Mykhailo Zhyznevskyi | |
Birth Date: | 26 January 1988 |
Birth Place: | Gomel, Byelorussian SSR, Soviet Union |
Death Place: | Kyiv, Ukraine |
Nationality: | Belarusian |
Citizenship: | Belarus |
Occupation: | civic activist |
Known For: | Hero of the Heavenly Hundred |
Mіkhaіl Mikhaylavich Zhyznyewski (; 26 January 1988 – 22 January 2014), also known as Mykhailo Mykhailovych Zhyznevskyi, was a Belarusian Euromaidan activist, journalist, and a member of UNA-UNSO. He died in a confrontation on Hrushevsky Street in Kyiv, Ukraine in January 2014, during the Euromaidan protests. Posthumously, he was the first foreigner to be awarded Hero of Ukraine, Ukraine's highest award.[1]
He grew up in the village of Stsyah Pratsy in the Homel region, Belarus. He studied at the Homel school № 15 in the military class. After the tenth grade he went to school to study to be a gas welder. He made medieval armor in the Knights' Club, practiced karate and attended the Orthodox Church. He planned to serve in the army, and then go to Zhyrovichy Monastery.[2] [3]
On September 11, 2005, at age 17, he ran away from home and emigrated to Ukraine.[3] He told UNSO friends that he had left due to political persecution by the Belarusian KGB. In Belarus, he was declared wanted, believing that he was hiding from the army. In Ukraine he was not known by his real name, he went by Alexei or Loki - in honor of the god of Norse mythology.[4] He did not communicate with his family in Belarus for a long time, but in the last year of his life he resumed contacts with his parents. He met with them in Kyiv and planned to come home in the spring of 2014.[5] In 2012, Zhyzneuski came to the police station in Ukraine, showed documents and said that there was no need to look for him.
He was interested in history, mythology, chivalry, military affairs, and airsoft.[4] He believed that it was easier for him to live and work in Ukraine than in Belarus.[6]

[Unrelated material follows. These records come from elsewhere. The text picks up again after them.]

(** [f"{split}_wudao_{process_id}"] *)
Definition builder_prefix (split : string) (process_id : nat) : string :=
  split +:+ "_wudao_" +:+ PyStr.decimal process_id.

(** [prepare_full].  The function returns [None]; the value given here is
    the builder as it stands when the function ends, which the source
    leaves to the garbage collector ([write_reminder] is commented out). *)
Definition prepare_full (w : World)
    (source_path tokenizer_path destination_path : string)
    (chunk_size : Z) (split : string)
    (filenames_subset : option (list string)) (process_id : nat)
    : W PackedDataset.BuilderState :=
  emit (EvMkdir destination_path) ;;
  (if mkdir_ok w destination_path then ret tt else raise OSError) ;;
  emit (EvTokenizer tokenizer_path) ;;
  let* tokenizer := of_option OSError (load_tokenizer w tokenizer_path) in
  match filenames_subset with
  | None | Some [] =>
      (* raise RuntimeError(f"No files matching {wudao_sets[split]} ...") *)
      let* pattern := lift (wudao_sets split) in
      raise RuntimeError
  | Some filenames =>
      let pfx := builder_prefix split process_id in
      emit (EvBuilder pfx) ;;
      let* builder := lift
        match PackedDataset.new true destination_path pfx chunk_size
                (bos_id tokenizer) (vocab_size tokenizer)
                PackedDataset.DtAuto with
        | inl e => inl (BuilderError e)
        | inr b => inr b
        end in
      process_files w tokenizer builder filenames
  end.

(** What the orchestrating process does. *)
Inductive oevent : Type :=
| OPrintCount (n : nat)               (* "the number of files: n" *)
| OStart (i : nat) (subset : list string)   (* Process(...).start() *)
| OJoin (i : nat)                     (* p.join() *)
| OPrintElapsed.                      (* "Time taken: ... seconds" *)

(** One run of [prepare]: the orchestrator's own events and outcome, and
    for each process started, in order of start, the run of its target.
    A child's exception ends the child; [join] returns all the same, and
    the source reads no exit code. *)
Record Run : Type := mkRun {
  orch_events : list oevent;
  workers : list (W PackedDataset.BuilderState);
  outcome : result unit
}.

Definition failed_before_start (e : exn) : Run :=
  {| orch_events := []; workers := []; outcome := inl e |}.

(** [enumerate(chunked_filenames)] *)
Fixpoint enumerate {A} (i : nat) (l : list A) : list (nat * A) :=
  match l with
  | [] => []
  | x :: rest => (i, x) :: enumerate (S i) rest
  end.

(** The events of a run that gets as far as starting its processes: the
    count printed, every [Process] started in order, then every one
    joined in order, then the elapsed time printed. *)
Definition run_events (files : list string) (groups : list (list string))
    : list oevent :=
  OPrintCount (length files)
  :: map (fun p => OStart (fst p) (snd p)) (enumerate 0 groups)
  ++ map (fun p => OJoin (fst p)) (enumerate 0 groups)
  ++ [OPrintElapsed].

(** [filenames[:int(len(filenames) * percentage)]] *)
Definition sample (filenames : list string) (percentage : spec_float)
    : result (list string) :=
  rbind (PyFloat.int_mul (Z.of_nat (length filenames)) percentage) (fun x =>
  rbind (PyFloat.to_int x) (fun k =>
  inr (slice_to filenames k))).

(** [prepare] *)
Definition prepare (w : World)
    (source_path tokenizer_path destination_path : string)
    (chunk_size : Z) (split : string) (percentage : spec_float) : Run :=
  match wudao_sets split with
  | inl e => failed_before_start e
  | inr pattern =>
    let filenames := glob_glob w (path_join source_path pattern) in
    match sample filenames percentage with
    | inl e => failed_before_start e
    | inr filenames =>
      let num_processes := cpu_count w in
      match Numpy.array_split filenames num_processes with
      | inl e =>
          {| orch_events := [OPrintCount (length filenames)];
             workers := [];
             outcome := inl e |}
      | inr chunked_filenames =>
          {| orch_events := run_events filenames chunked_filenames;
             workers :=
               map (fun p =>
                      prepare_full w source_path tokenizer_path
                        destination_path chunk_size split
                        (Some (snd p)) (fst p))
                 (enumerate 0 chunked_filenames);
             outcome := inr tt |}
      end
    end
  end.

(** The groups handed to the processes that were started, in order. *)
Definition started (r : Run) : list (list string) :=
  flat_map (fun ev => match ev with
                      | OStart _ subset => [subset]
                      | _ => []
                      end) (orch_events r).

Definition raised {A} (m : W A) : bool :=
  match snd m with
  | inl _ => true
  | inr _ => false
  end.

(** The shard files a worker wrote, in the order written. *)
Definition writes_of (log : list event) : list PackedDataset.Shard :=
  flat_map (fun ev => match ev with
                      | EvWrite sh => [sh]
                      | _ => []
                      end) log.

Definition written {A} (m : W A) : list PackedDataset.Shard :=
  writes_of (fst m).

(** The prefixes of the builders a worker constructed. *)
Definition builders_of (log : list event) : list string :=
  flat_map (fun ev => match ev with
                      | EvBuilder p => [p]
                      | _ => []
                      end) log.

(** The documents of a group of files, in order, when every file loads
    and every row has its ["content"]. *)
Fixpoint contents (texts : list (option string)) : option (list string) :=
  match texts with
  | [] => Some []
  | None :: _ => None
  | Some c :: rest => option_map (cons c) (contents rest)
  end.

Fixpoint corpus (w : World) (filenames : list string)
    : option (list string) :=
  match filenames with
  | [] => Some []
  | filepath :: rest =>
      match json_load w filepath with
      | Rows texts =>
          match contents texts, corpus w rest with
          | Some cs, Some more => Some (cs ++ more)
          | _, _ => None
          end
      | _ => None
      end
  end.

(** A small world to run the script in: two files of three documents in
    all, a tokenizer that maps a character to its code, two CPUs. *)
Definition toy_tokenizer : Tokenizer :=
  {| encode := fun s =>
       map (fun c => Z.of_nat (nat_of_ascii c)) (list_ascii_of_string s);
     bos_id := 1;
     vocab_size := 32000 |}.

In Ukraine he lived first in Donetsk and Kryvyi Rih, then in Kyiv. In the last years of his life he rented a house in Bila Tserkva. He worked as a welder and window installer.[4] He was a freelance correspondent for Soborna Kyivshchyna newspaper and loved journalism. He was apolitical, but cooperated with the far-right nationalist organization UNA-UNSO, because it had a good airsoft team.
He took part in Euromaidan from the first days at the call of UNA-UNSO. He was a member of Maidan Self-Defense, participated in the protection of Maidan facilities, was on duty in tents, and assisted in the work of UNA-UNSO. He was considered one of the most active members of the organization. During the last two weeks of his life he collected information for Soborna Kyivshchyna.[7] He died on January 22, 2014, at about 9 am from a shot in the heart near the Dynamo Stadium on Hrushevsky Street.[8] Zhyzneuski's father expressed doubts that the perpetrators of the murder would be found. He suggested that his son had been killed by a sniper, but believed that neither the Ukrainian nor the Belarusian authorities would conduct an objective investigation.[6] Zhyzneuski's death was not commented on at the Belarusian embassy.[8]
Zhyzneuski's name is engraved at the Monument to the Belarusians who died for Ukraine in Kyiv.
In 2020, the Rada of the Belarusian Democratic Republic posthumously awarded Mikhail Zhyzneuski with the Medal of the Order of the Pahonia.[9]